Wakil Gubernur DKI Jakarta, Rano Karno, menegaskan bahwa rangkaian kegiatan mulai dari Ramadan, Idulfitri, hingga halal bihalal yang digelar Pemprov DKI tidak hanya mempererat silaturahmi masyarakat, tetapi juga menjadi bagian dari strategi memperkuat posisi Jakarta dalam Global City Index.
Hal tersebut disampaikan Wagub Rano saat menghadiri open house bersama warga di Ruang Sunda Kelapa, Balai Kota Jakarta, pada Sabtu (21/3/2026).
“Rangkaian kegiatan mulai dari Ramadan, Idulfitri, hingga halal bihalal ini sebetulnya menjadi bagian dari upaya Jakarta dalam meningkatkan Global City Index,” ujarnya, dikutip dari siaran pers Pemprov DKI, Minggu (22/3).
Wagub Rano bersyukur seluruh rangkaian kegiatan lintas budaya dan keagamaan yang digelar dari akhir hingga awal tahun ini berjalan baik.
“Mulai dari Christmas Carol, Tahun Baru, Imlek, Nyepi, hingga takbiran bersama, alhamdulillah semuanya berjalan lancar.
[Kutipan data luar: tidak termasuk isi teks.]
Lemma seg_lws l r : allc blank l -> runs header_lws r l header_lws r.
Proof using Type.
  intros Hl. apply (runs_loop blank header_lws (fun _ => r)) with (x := []); [|done]. intros x c Hc. cbn [consume]. unfold blank in Hc.
  rewrite Hc. destruct (Z.eqb_spec c 13) as [->|]; [done|done].
Qed.

(** A continuation line, from the end of the line before it. *)
Lemma seg_cont s n v bt : s = header_value \/ s = header_lws -> somec blank bt.1 -> cont_text bt.2 ->
  exists s', (s' = header_value \/ s' = header_lws) /\
    runs s (Req m u a b (hs ++ [(n, v)])) ([13; 10] ++ bt.1 ++ bt.2) s' (Req m u a b (hs ++ [(n, v ++ bt.2)])).
Proof using Type.
  intros Hs [Hne Hb] [Ht Hnb]. destruct bt as [[|c0 bl] t]; [done|]. cbn [fst snd] in *. apply Forall_cons in Hb as [Hc0 Hb].
  assert (H13 : runs s (Req m u a b (hs ++ [(n, v)])) [13; 10] header_line_start (Req m u a b (hs ++ [(n, v)]))) by (by destruct Hs as [-> | ->]).
  assert (Hb0 : runs header_line_start (Req m u a b (hs ++ [(n, v)])) (c0 :: bl) header_lws (Req m u a b (hs ++ [(n, v)]))).
  { apply (runs_app _ _ [c0] header_lws (Req m u a b (hs ++ [(n, v)]))); [|by apply seg_lws]. apply runs_one. cbn [consume headers].
    rewrite bool_decide_false by (by destruct hs). unfold blank in Hc0. rewrite Hc0. destruct (Z.eqb_spec c0 13) as [->|]; [done|done]. }
  destruct t as [|c t].
  - exists header_lws. split; [by right|]. rewrite !app_nil_r. eapply runs_app; [exact H13|exact Hb0].
  - exists header_value. split; [by left|]. eapply runs_app; [exact H13|]. eapply runs_app; [exact Hb0|].
    apply Forall_cons in Ht as [Hc Ht]. apply (runs_app _ _ [c] header_value (Req m u a b (hs ++ [(n, v ++ [c])]))).
    + apply runs_one. cbn [consume]. rewrite (text_char_not c 13) by done. unfold blank in Hnb. rewrite Hnb. unfold text_char in Hc.
      rewrite (proj1 (negb_true_iff _) Hc). unfold push_value. cbn [headers]. by rewrite upd_back_snoc.
    + pose proof (seg_value n t (v ++ [c]) Ht) as Hv. by rewrite <- app_assoc in Hv.
Qed.

Lemma seg_conts n cs : forall s v, s = header_value \/ s = header_lws -> Forall (fun bt => somec blank bt.1 /\ cont_text bt.2) cs ->
  exists s', (s' = header_value \/ s' = header_lws) /\
    runs s (Req m u a b (hs ++ [(n, v)])) (concat (map (fun bt => [13; 10] ++ bt.1 ++ bt.2) cs)) s' (Req m u a b (hs ++ [(n, v ++ concat (map snd cs))])).
Proof using Type.
  induction cs as [|bt cs IH]; intros s v Hs HF; cbn [map concat].
  - exists s. split; [done|]. rewrite app_nil_r. apply runs_nil.
  - apply Forall_cons in HF as [[Hb Ht] HF]. destruct (seg_cont s n v bt Hs Hb Ht) as (s1 & Hs1 & Hr1).
    destruct (IH s1 (v ++ bt.2) Hs1 HF) as (s2 & Hs2 & Hr2). exists s2. split; [done|]. rewrite <- app_assoc in Hr2. eapply runs_app; [exact Hr1|exact Hr2].
Qed.

Lemma seg_open h : hdr_ok h -> exists s', (s' = header_value \/ s' = header_lws) /\
  runs header_line_start (Req m u a b hs) (print_open h) s' (Req m u a b (hs ++ [denote_header h])).
Proof using Type.
  intros ([Hne Hn] & Hv & Hcs). destruct h as [[|c n] v cs]; [done|]. cbn [hname hvalue hconts] in *. apply Forall_cons in Hn as [Hc Hn].
  destruct (seg_conts (c :: n) cs header_value v (or_introl eq_refl) Hcs) as (s' & Hs' & Hr). exists s'. split; [done|].
  unfold print_open, denote_header. cbn [hname hvalue hconts].
  apply (runs_app _ _ (c :: n) header_name (Req m u a b (hs ++ [(c :: n, [])]))).
  { apply (runs_app _ _ [c] header_name (Req m u a b (hs ++ [([c], [])]))); [|apply (seg_name [] n [c] Hn)]. apply runs_one. cbn [consume headers].
    rewrite (token_char_not c 13), (token_char_not c 32), (token_char_not c 9), token_char_tests, andb_false_r by done. done. }
  apply (runs_app _ _ [58; 32] header_value (Req m u a b (hs ++ [(c :: n, [])]))); [done|].
  eapply runs_app; [apply (seg_value (c :: n) v [] Hv)|]. exact Hr.
Qed.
Walaupun sempat diguyur hujan cukup besar, kegiatan tetap dimulai tepat waktu,” katanya.
Wagub Rano menuturkan, open house menjadi ruang mempererat silaturahmi antara pemerintah daerah, masyarakat, dan jajaran perangkat daerah.
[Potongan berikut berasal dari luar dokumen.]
(* ===== verification/RemoteAsset.v ===== *)
(** * RemoteAsset: the client of another asset server

    Models [RemoteAssetService] ([src/whip-server/whip/RemoteAssetService.cpp]), the connection
    that the replication services of WHIP use.

    The objects live in a heap, because their asynchronous operations refer to them by
    address: [Undefined] is an access to an object that has been destroyed, to an empty queue
    or outside an array (and a failed assertion), [Uncaught] an exception that leaves the io service, which ends the process.
    The io service owes the completion of every operation in [ops]; the flag of an operation
    says whether the socket was open when it was started, and without it the operation can only
    fail.  A response callback is a value of the type [CB]; what the callbacks do
    is up to the client ([respond], [connectCallback], [safeKillCallback]), which runs within
    the same state and may call the service back.

    Texts of the log are left out, and so are the buffer sizes of the socket. *)
From S2P Require Import Prelude Sha1 WhipWire WhipSettings.
From Stdlib Require Import String.
From stdpp Require Import list gmap.
#[local] Open Scope Z_scope.

Record RASError := mkRASError { isError : bool; isFatal : bool }.

(** ** State *)

Record PendingTransferRequest (CB : Type) := mkPending {
  req_id : list Z; req_callback : CB; req_type : ClientRequestMsg.RequestType; req_asset : option (list Z) }.
Arguments mkPending {CB}.
Arguments req_id {CB}.
Arguments req_callback {CB}.
Arguments req_type {CB}.
Arguments req_asset {CB}.

(** [_socket] says whether the socket is open. *)
Record RemoteAssetService (CB : Type) := mkService {
  _endpoint : endpoint; _socket : bool;
  _inboundAuthChallenge : list Z;
  _assetConnectionEstablished : bool; _sendActive : bool; _recvActive : bool;
  _transferRequestQueue : list (PendingTransferRequest CB);
  _assetCallbackQueue : list (PendingTransferRequest CB);
  _safeKillCallback : bool }.
Arguments mkService {CB}.
Arguments _endpoint {CB}.
Arguments _socket {CB}.
Arguments _inboundAuthChallenge {CB}.
Arguments _assetConnectionEstablished {CB}.
Arguments _sendActive {CB}.
Arguments _recvActive {CB}.
Arguments _transferRequestQueue {CB}.
Arguments _assetCallbackQueue {CB}.
Arguments _safeKillCallback {CB}.

(** What the io service has been asked to do, by object. *)
Inductive op (CB : Type) :=
  | Connecting (this : nat)
  | ReadChallenge (this : nat)
  | WriteChallengeResponse (this : nat) (message : list Z)
  | ReadAuthStatus (this : nat)
  | WriteRequest (this : nat) (message : list Z)
  | ReadHeader (this : nat)
  | ReadData (this : nat) (response : ServerResponseMsg.t)
  | ReadErrorData (this : nat) (response : ServerResponseMsg.t)
  | Posted (callback : CB) (error : RASError) (message : list Z).
Arguments Connecting {CB}.
Arguments ReadChallenge {CB}.
Arguments WriteChallengeResponse {CB}.
Arguments ReadAuthStatus {CB}.
Arguments WriteRequest {CB}.
Arguments ReadHeader {CB}.
Arguments ReadData {CB}.
Arguments ReadErrorData {CB}.
Arguments Posted {CB}.

Record world (CB CL : Type) := mkWorld { heap : gmap nat (RemoteAssetService CB); next_ptr : nat; ops : list (bool * op CB); client : CL }.
Arguments mkWorld {CB CL}.
Arguments heap {CB CL}.
Arguments next_ptr {CB CL}.
Arguments ops {CB CL}.
Arguments client {CB CL}.

(** A [deadline_timer] whose handlers do not look at the error code: handlers that wait, and
    handlers that the io service will run. *)
Record timer := mkTimer { waiting : nat; ready : nat }.
(** [expires_from_now] cancels the handlers that wait, which makes them ready; [async_wait] adds one. *)
Definition arm (t : timer) : timer := mkTimer 1 (ready t + waiting t).
Definition expire (t : timer) : timer := mkTimer 0 (ready t + waiting t).
(** One ready handler is run. *)
Definition fired (t : timer) : timer := mkTimer (waiting t) (pred (ready t)).

(** What a handler reads from the rest of the server while it runs: settings, the clock, the
    existence index. *)
Record env := mkEnv {
  password : list Z; replication_master : list Z; replication_slave : list Z; pull_replication_start_at : Z;
  existing : gset (list Z); universal_time : Z }.

(** ** The monad of a handler *)

Inductive result (A : Type) := Done (a : A) | Undefined | Uncaught | NoFuel.
Arguments Done {A}.
Arguments Undefined {A}.
Arguments Uncaught {A}.
Arguments NoFuel {A}.

Definition act (CB CL A : Type) : Type := env -> world CB CL -> result (A * world CB CL).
“Hari ini kita mengadakan open house agar bisa bertemu langsung dengan masyarakat dan juga teman-teman OPD,” ujarnya.
Baca Juga: Pramono Anung Sebut Transaksi di Jakarta Selama Ramadan Tembus Rp21 Triliun
Open house difokuskan sebagai ajang silaturahmi, bukan untuk penyampaian aspirasi. “Dalam momen ini tidak ada penyampaian aspirasi. Ini hanya halal bihalal,” ucap Wagub Rano.
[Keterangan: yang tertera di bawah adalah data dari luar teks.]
(* ===== verification/PushRepl.v ===== *)
(** * PushRepl: the push replication of WHIP

    Models [PushReplicationService] ([src/whip-server/whip]), which sends every asset that the server stores to
    a slave, on top of the connection of [RemoteAsset].  The service runs on a thread of its
    own: a [label] is one handler of its io service, the expiry of its timer, or a call
    from outside, which only posts.  Log messages are left out. *)
From S2P Require Import Prelude WhipWire WhipSettings RemoteAsset.
From stdpp Require Import list gmap.
#[local] Open Scope Z_scope.

Definition MAX_QUEUE_SIZE : Z := 250.

(** The only callback, [onAfterAssetPut]. *)
Inductive push_cb := AfterAssetPut.

(** [posted] are the assets of posted [doQueueAssetForPush] handlers, [stopping] the posted [doStop] handlers. *)
Record push := mkPush {
  _stop : bool; _connected : bool; _connectionMonitor : timer; _replicationSlaveEndpoint : endpoint;
  _replSlave : option nat; _sending : bool; _waitingAssets : list (list Z);
  posted : list (list Z); stopping : nat }.

Definition set_stop b s := mkPush b (_connected s) (_connectionMonitor s) (_replicationSlaveEndpoint s) (_replSlave s) (_sending s) (_waitingAssets s) (posted s) (stopping s).
Definition set_connected b s := mkPush (_stop s) b (_connectionMonitor s) (_replicationSlaveEndpoint s) (_replSlave s) (_sending s) (_waitingAssets s) (posted s) (stopping s).
Definition set_monitor f s := mkPush (_stop s) (_connected s) (f (_connectionMonitor s)) (_replicationSlaveEndpoint s) (_replSlave s) (_sending s) (_waitingAssets s) (posted s) (stopping s).
Definition set_endpoint ep s := mkPush (_stop s) (_connected s) (_connectionMonitor s) ep (_replSlave s) (_sending s) (_waitingAssets s) (posted s) (stopping s).
Definition set_slave p s := mkPush (_stop s) (_connected s) (_connectionMonitor s) (_replicationSlaveEndpoint s) p (_sending s) (_waitingAssets s) (posted s) (stopping s).
Definition set_sending b s := mkPush (_stop s) (_connected s) (_connectionMonitor s) (_replicationSlaveEndpoint s) (_replSlave s) b (_waitingAssets s) (posted s) (stopping s).
Definition set_waiting q s := mkPush (_stop s) (_connected s) (_connectionMonitor s) (_replicationSlaveEndpoint s) (_replSlave s) (_sending s) q (posted s) (stopping s).
Definition set_posted q n s := mkPush (_stop s) (_connected s) (_connectionMonitor s) (_replicationSlaveEndpoint s) (_replSlave s) (_sending s) (_waitingAssets s) q n.

Section push.
Context `{BoostParse}.
Notation act := (act push_cb push).
Notation world := (world push_cb push).

(** [_replSlave->] *)
Definition slave : act nat := p ← my _replSlave; checked p.

Definition resetConnectionMonitor : act unit :=
  stop ← my _stop;
  if stop : bool then mret tt else set_my (set_monitor arm).

Definition doPutAsset (asset : list Z) : act unit :=
  stop ← my _stop;
  if stop : bool then mret tt
  else
    _ ← set_my (set_sending true);
    this ← slave;
    putAsset this asset AfterAssetPut.

Definition pushNextWaitingAsset : act unit :=
  connected ← my _connected;
  stop ← my _stop;
  if connected && negb stop then
    queue ← my _waitingAssets;
    match queue with
    | [] => mret tt
    | asset :: rest => _ ← set_my (set_waiting rest); doPutAsset asset
    end
  else mret tt.

Definition onAfterAssetPut (asset : option (list Z)) (error : RASError) (data : list Z) : act unit :=
  _ ← set_my (set_sending false);
  pushNextWaitingAsset.

Definition doQueueAssetForPush (asset : list Z) : act unit :=
  connected ← my _connected;
  stop ← my _stop;
  if negb connected || stop then mret tt
  else
    sending ← my _sending;
    if sending : bool then
      queue ← my _waitingAssets;
      if MAX_QUEUE_SIZE <? Z.of_nat (length queue) then mret tt
      else set_my (set_waiting (queue ++ [asset]))
    else doPutAsset asset.

Definition onSafeKillConnection (assetSvc : nat) : act unit :=
  _ ← set_my (set_connected false);
  _ ← set_my (set_sending false);
  set_my (set_waiting []).

Definition onServiceConnectionStatus (ras : nat) (success : bool) : act unit :=
  _ ← (if success then set_my (set_connected true) else mret tt);
  resetConnectionMonitor.

(** The callbacks of the service that the slave is. *)
Definition push_respond (cb : push_cb) (asset : option (list Z)) (error : RASError) (data : list Z) : act unit := onAfterAssetPut asset error data.
Definition push_refill (s : push) : nat := S (length (_waitingAssets s)).
Definition close_slave : act unit := this ← slave; close push_respond onSafeKillConnection push_refill this.

(** The old connection, if any, loses its last pointer. *)
Definition makeConnection : act unit :=
  ep ← my _replicationSlaveEndpoint;
  old ← my _replSlave;
  this ← allocate (new_service ep);
  _ ← set_my (set_slave (Some this));
  _ ← (match old with Some p => free p | None => mret tt end);
  _ ← setSafekillCallback this;
  connect this.

Definition endpointChanged (newEp : endpoint) : act unit :=
  _ ← set_my (set_endpoint newEp);
  connected ← my _connected;
  if connected : bool then _ ← close_slave; resetConnectionMonitor
  else makeConnection.

Definition onCheckConnection : act unit :=
  stop ← my _stop;
  if stop : bool then mret tt
  else
    setting ← ask replication_slave;
    let slaveHpp := replicationSlave setting in
    if negb (bool_decide (slaveHpp = [])) then
      ep ← or_throw (ParseHostPortPairToTcpEndpoint slaveHpp);
      current ← my _replicationSlaveEndpoint;
      if negb (bool_decide (ep = current)) then endpointChanged ep
      else
        connected ← my _connected;
        if negb connected then makeConnection else resetConnectionMonitor
    else
      connected ← my _connected;
      _ ← (if connected : bool then close_slave else mret tt);
      resetConnectionMonitor.

Definition doStop : act unit :=
  _ ← set_my (set_stop true);
  connected ← my _connected;
  if connected : bool then close_slave else mret tt.

(** [queueAssetForPush] and [stop], called by other threads. *)
Definition queueAssetForPush (asset : list Z) : act unit := set_my (fun s => set_posted (posted s ++ [asset]) (stopping s) s).
Definition stop : act unit := set_my (fun s => set_posted (posted s) (S (stopping s)) s).

(** The constructor, [start] and the first lines of [run]. *)
Definition new_push : push := set_monitor arm (mkPush false false (mkTimer 0 0) no_endpoint None false [] [] 0).
Definition push_start : world := mkWorld ∅ 0 [] new_push.

(** ** The thread of the service *)

Inductive push_label :=
  | PIo (n : nat) (ok : bool) (data : list Z)
  | PExpire | PMonitor
  | PQueue (asset : list Z) | PQueued
  | PStop | PStopped.

Definition push_step (e : env) (w : world) (l : push_label) : option (result (unit * world)) :=
  match l with
  | PIo n ok data => io_step push_respond onServiceConnectionStatus onSafeKillConnection push_refill e w n ok data
  | PExpire => Some (set_my (set_monitor expire) e w)
  | PMonitor => if (0 <? ready (_connectionMonitor (client w)))%nat then Some ((_ ← set_my (set_monitor fired); onCheckConnection) e w) else None
  | PQueue asset => Some (queueAssetForPush asset e w)
  | PQueued => match posted (client w) with asset :: rest => Some ((_ ← set_my (fun s => set_posted rest (stopping s) s); doQueueAssetForPush asset) e w) | [] => None end
  | PStop => Some (stop e w)
  | PStopped => match stopping (client w) with S n => Some ((_ ← set_my (fun s => set_posted (posted s) n s); doStop) e w) | O => None end
  end.

Inductive pushes : world -> Prop :=
  | pushes_start : pushes push_start
  | pushes_step w e l w' : pushes w -> push_step e w l = Some (Done (tt, w')) -> pushes w'.

(** ** The monitor and the queue *)

(** Steps of a connection attempt that the io service owes. *)
Definition attempts (os : list (bool * op push_cb)) : nat := sum_list_with (fun x => Nat.b2n (attempt x.2)) os.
Adapun penyampaian aspirasi tetap difasilitasi Pemprov DKI Jakarta melalui berbagai kanal, seperti Balai Kota, kantor kelurahan, kecamatan, hingga kantor wali kota. Selain itu, masyarakat juga dapat menyampaikan aspirasi melalui media sosial resmi Pemprov DKI Jakarta dan aplikasi JAKI.